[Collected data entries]
Segment Open

Lemma match_term_selects s t : no_star s -> exists b, match_term s t = Some b /\ (b = true <-> selects t s).
Proof.
  intros Hs. unfold match_term. case_bool_decide as E1; [subst; by exists false|]. case_bool_decide as E2.
  { subst. exists true. split; [done|]. split; [|done]. intros _. right. split; [intros H; inversion H as [|? ? [? _]]; by subst|apply glob_any_text]. }
  cbv zeta. set (b := existsb _ _ || _).
  assert (Hgen : exists r, (if b then MatchWildcard s t else MatchWildcard s ([42] ++ t ++ [42])) = Some r /\ (r = true <-> (plain t /\ occurs t s) \/ (~ plain t /\ glob t s))).
  { destruct b eqn:Eb; subst b.
    - destruct (MatchWildcard_iff s t Hs) as (r & -> & Hr). exists r. split; [done|]. rewrite Hr. split; [|by intros [[H _]|[_ H]]; [apply wild_plain in H; congruence|]].
      intros H. right. split; [|done]. rewrite <- wild_plain. by rewrite Eb.
    - apply wild_plain in Eb. destruct (MatchWildcard_iff s ([42] ++ t ++ [42]) Hs) as (r & -> & Hr). exists r. split; [done|]. rewrite Hr, glob_occurs by done. tauto. }
  unfold selects. destruct t as [|a t]; [done|]. clearbody b.
  destruct a as [|p|p]; [exact Hgen| |exact Hgen]. destruct (Pos.eq_dec p 61) as [->|Hp].
  - destruct t; [exact Hgen|by apply MatchWildcard_iff].
  - do 6 (destruct p as [p|p|]; try exact Hgen). by destruct t.
Qed.
Lemma some_term_exists f (P : list Z -> Prop) ts : (forall t, t ∈ ts -> exists b, f t = Some b /\ (b = true <-> P t)) -> exists b, some_term f ts = Some b /\ (b = true <-> exists t, t ∈ ts /\ P t).
Proof.
  induction ts as [|t ts IH]; intros Hf; cbn [some_term].
  { exists false. split; [done|]. split; [done|]. intros (t & H & _). by apply elem_of_nil in H. }
  destruct (Hf t) as (b & -> & Hb); [by left|]. destruct IH as (r & Er & Hr); [intros u Hu; apply Hf; by right|]. cbn [mbind option_bind]. destruct b.
  - exists true. split; [done|]. split; [|done]. intros _. exists t. split; [by left|by apply Hb].
  - exists r. split; [done|]. rewrite Hr. split; [intros (u & Hu & Hp); exists u; by split; [right|]|]. intros (u & [->|Hu]%elem_of_cons & Hp); [by apply Hb in Hp|by exists u].
Qed.

Lemma base_name_no_star l : no_star l -> no_star (base_name l).
Proof. induction 1 as [|c t Hc Ht IH]; cbn [base_name]; [constructor|]. destruct (existsb _ _); [done|by constructor]. Qed.

(** ** The theorems *)

(** C29: MatchWildcard returns for every subject and pattern.  What it accepts
    is matched by the pattern, cases alike, with [?] for a character and [*]
    for any text; and it accepts all that is matched, in a subject without a
    star, although it goes back to the last star of the pattern only. *)
Theorem MatchWildcard_glob subject pattern : exists b, MatchWildcard subject pattern = Some b /\
  (b = true -> glob pattern subject) /\ (no_star subject -> glob pattern subject -> b = true).
Proof. apply MatchWildcard_correct. Qed.

(** MatchPatternSubstr returns, and in a subject without a star it is true
    exactly if the pattern is empty or, between its bars and without the
    blanks around it, has a term that selects the subject: after an equals
    sign or with a wildcard as a whole, and else if the term occurs in it,
    cases alike. *)
Theorem MatchPatternSubstr_selects s p : no_star s -> exists b, MatchPatternSubstr s p = Some b /\
  (b = true <-> p = [] \/ exists t, t ∈ terms p /\ selects (trim t) s).
Proof.
  intros Hs. unfold MatchPatternSubstr. case_bool_decide as E1; [exists true; split; [done|]; split; [by left|done]|]. case_bool_decide as E2.
  { exists true. split; [done|]. split; [|done]. intros _. right. subst. exists [42]. split; [by left|]. right. split; [|apply glob_any_text].
    intros H. inversion H as [|? ? [? _]]; by subst. }
  cbn [orb]. destruct (some_term_exists (fun t => match_term s (trim t)) (fun t => selects (trim t) s) (terms p)) as (b & E & Hb).
  - intros t _. by apply match_term_selects.
  - exists b. split; [done|]. rewrite Hb. split; [by right|by intros [H|H]].
Qed.
Lemma MatchPatternSubstr_selects_witness : exists b, MatchPatternSubstr (str "onCreate") (str " foo | reat |=x*") = Some b /\
  (b = true <-> str " foo | reat |=x*" = [] \/ exists t, t ∈ terms (str " foo | reat |=x*") /\ selects (trim t) (str "onCreate")).
Proof. apply MatchPatternSubstr_selects. repeat constructor; vm_compute; discriminate. Defined.

(** Modules are found by their path, their name, either without [.so], or a
    pattern for one of them. *)
Theorem ModuleNameMatches_selects m q : no_star m -> exists b, ModuleNameMatches m q = Some b /\
  (b = true <-> q = [] \/ exists t, t ∈ terms q /\ t <> [] /\
    (t = m \/ t = base_name m \/ without_so m = Some t \/ without_so (base_name m) = Some t \/ glob t m \/ glob t (base_name m))).
Proof.
  intros Hm. pose proof (base_name_no_star m Hm) as Hn. unfold ModuleNameMatches. case_bool_decide as E1; [exists true; split; [done|]; split; [by left|done]|]. case_bool_decide as E2.
  { exists true. split; [done|]. split; [|done]. intros _. right. subst. exists [42]. split; [by left|]. split; [done|]. do 4 right. left. apply glob_any_text. }
  cbn [orb]. match goal with |- context [some_term ?f _] => destruct (some_term_exists f (fun t => t <> [] /\
    (t = m \/ t = base_name m \/ without_so m = Some t \/ without_so (base_name m) = Some t \/ glob t m \/ glob t (base_name m))) (terms q)) as (b & E & Hb) end.
  - intros t _. case_bool_decide as Et; [exists false; split; [done|]; split; [done|by intros []]|]. unfold ModuleNameMatchesSingle.
    case_bool_decide; [done|]. case_bool_decide; [subst; exists true; split; [done|]; split; [|done]; intros _; split; [done|]; do 4 right; left; apply glob_any_text|].
    cbn [orb]. destruct (MatchWildcard_iff (base_name m) t Hn) as (b1 & -> & H1), (MatchWildcard_iff m t Hm) as (b2 & -> & H2). cbn [mbind option_bind].
    repeat case_bool_decide; subst; cbn [orb]; destruct b1, b2; eexists; (split; [done|]); naive_solver.
  - exists b. split; [done|]. rewrite Hb. split; [by right|by intros [H|H]].
Qed.
End AgentPatternProofs.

Segment Closed

◆ DESCRIPTION OF THE TASK:
Say each line again exactly as it appears above.

◆ ANSWER TO THE PROBLEM:
Lemma match_term_selects s t : no_star s -> exists b, match_term s t = Some b /\ (b = true <-> selects t s).
Proof.
  intros Hs. unfold match_term. case_bool_decide as E1; [subst; by exists false|]. case_bool_decide as E2.
  { subst. exists true. split; [done|]. split; [|done]. intros _. right. split; [intros H; inversion H as [|? ? [? _]]; by subst|apply glob_any_text]. }
  cbv zeta. set (b := existsb _ _ || _).
  assert (Hgen : exists r, (if b then MatchWildcard s t else MatchWildcard s ([42] ++ t ++ [42])) = Some r /\ (r = true <-> (plain t /\ occurs t s) \/ (~ plain t /\ glob t s))).
  { destruct b eqn:Eb; subst b.
    - destruct (MatchWildcard_iff s t Hs) as (r & -> & Hr). exists r. split; [done|]. rewrite Hr. split; [|by intros [[H _]|[_ H]]; [apply wild_plain in H; congruence|]].
      intros H. right. split; [|done]. rewrite <- wild_plain. by rewrite Eb.
    - apply wild_plain in Eb. destruct (MatchWildcard_iff s ([42] ++ t ++ [42]) Hs) as (r & -> & Hr). exists r. split; [done|]. rewrite Hr, glob_occurs by done. tauto. }
  unfold selects. destruct t as [|a t]; [done|]. clearbody b.
  destruct a as [|p|p]; [exact Hgen| |exact Hgen]. destruct (Pos.eq_dec p 61) as [->|Hp].
  - destruct t; [exact Hgen|by apply MatchWildcard_iff].
  - do 6 (destruct p as [p|p|]; try exact Hgen). by destruct t.
Qed.
Lemma some_term_exists f (P : list Z -> Prop) ts : (forall t, t ∈ ts -> exists b, f t = Some b /\ (b = true <-> P t)) -> exists b, some_term f ts = Some b /\ (b = true <-> exists t, t ∈ ts /\ P t).
Proof.
  induction ts as [|t ts IH]; intros Hf; cbn [some_term].
  { exists false. split; [done|]. split; [done|]. intros (t & H & _). by apply elem_of_nil in H. }
  destruct (Hf t) as (b & -> & Hb); [by left|]. destruct IH as (r & Er & Hr); [intros u Hu; apply Hf; by right|]. cbn [mbind option_bind]. destruct b.
  - exists true. split; [done|]. split; [|done]. intros _. exists t. split; [by left|by apply Hb].
  - exists r. split; [done|]. rewrite Hr. split; [intros (u & Hu & Hp); exists u; by split; [right|]|]. intros (u & [->|Hu]%elem_of_cons & Hp); [by apply Hb in Hp|by exists u].
Qed.

Lemma base_name_no_star l : no_star l -> no_star (base_name l).
Proof. induction 1 as [|c t Hc Ht IH]; cbn [base_name]; [constructor|]. destruct (existsb _ _); [done|by constructor]. Qed.

(** ** The theorems *)

(** C29: MatchWildcard returns for every subject and pattern.  What it accepts
    is matched by the pattern, cases alike, with [?] for a character and [*]
    for any text; and it accepts all that is matched, in a subject without a
    star, although it goes back to the last star of the pattern only. *)
Theorem MatchWildcard_glob subject pattern : exists b, MatchWildcard subject pattern = Some b /\
  (b = true -> glob pattern subject) /\ (no_star subject -> glob pattern subject -> b = true).
Proof. apply MatchWildcard_correct. Qed.

(** MatchPatternSubstr returns, and in a subject without a star it is true
    exactly if the pattern is empty or, between its bars and without the
    blanks around it, has a term that selects the subject: after an equals
    sign or with a wildcard as a whole, and else if the term occurs in it,
    cases alike. *)
Theorem MatchPatternSubstr_selects s p : no_star s -> exists b, MatchPatternSubstr s p = Some b /\
  (b = true <-> p = [] \/ exists t, t ∈ terms p /\ selects (trim t) s).
Proof.
  intros Hs. unfold MatchPatternSubstr. case_bool_decide as E1; [exists true; split; [done|]; split; [by left|done]|]. case_bool_decide as E2.
  { exists true. split; [done|]. split; [|done]. intros _. right. subst. exists [42]. split; [by left|]. right. split; [|apply glob_any_text].
    intros H. inversion H as [|? ? [? _]]; by subst. }
  cbn [orb]. destruct (some_term_exists (fun t => match_term s (trim t)) (fun t => selects (trim t) s) (terms p)) as (b & E & Hb).
  - intros t _. by apply match_term_selects.
  - exists b. split; [done|]. rewrite Hb. split; [by right|by intros [H|H]].
Qed.
Lemma MatchPatternSubstr_selects_witness : exists b, MatchPatternSubstr (str "onCreate") (str " foo | reat |=x*") = Some b /\
  (b = true <-> str " foo | reat |=x*" = [] \/ exists t, t ∈ terms (str " foo | reat |=x*") /\ selects (trim t) (str "onCreate")).
Proof. apply MatchPatternSubstr_selects. repeat constructor; vm_compute; discriminate. Defined.

(** Modules are found by their path, their name, either without [.so], or a
    pattern for one of them. *)
Theorem ModuleNameMatches_selects m q : no_star m -> exists b, ModuleNameMatches m q = Some b /\
  (b = true <-> q = [] \/ exists t, t ∈ terms q /\ t <> [] /\
    (t = m \/ t = base_name m \/ without_so m = Some t \/ without_so (base_name m) = Some t \/ glob t m \/ glob t (base_name m))).
Proof.
  intros Hm. pose proof (base_name_no_star m Hm) as Hn. unfold ModuleNameMatches. case_bool_decide as E1; [exists true; split; [done|]; split; [by left|done]|]. case_bool_decide as E2.
  { exists true. split; [done|]. split; [|done]. intros _. right. subst. exists [42]. split; [by left|]. split; [done|]. do 4 right. left. apply glob_any_text. }
  cbn [orb]. match goal with |- context [some_term ?f _] => destruct (some_term_exists f (fun t => t <> [] /\
    (t = m \/ t = base_name m \/ without_so m = Some t \/ without_so (base_name m) = Some t \/ glob t m \/ glob t (base_name m))) (terms q)) as (b & E & Hb) end.
  - intros t _. case_bool_decide as Et; [exists false; split; [done|]; split; [done|by intros []]|]. unfold ModuleNameMatchesSingle.
    case_bool_decide; [done|]. case_bool_decide; [subst; exists true; split; [done|]; split; [|done]; intros _; split; [done|]; do 4 right; left; apply glob_any_text|].
    cbn [orb]. destruct (MatchWildcard_iff (base_name m) t Hn) as (b1 & -> & H1), (MatchWildcard_iff m t Hm) as (b2 & -> & H2). cbn [mbind option_bind].
    repeat case_bool_decide; subst; cbn [orb]; destruct b1, b2; eexists; (split; [done|]); naive_solver.
  - exists b. split; [done|]. rewrite Hb. split; [by right|by intros [H|H]].
Qed.
End AgentPatternProofs.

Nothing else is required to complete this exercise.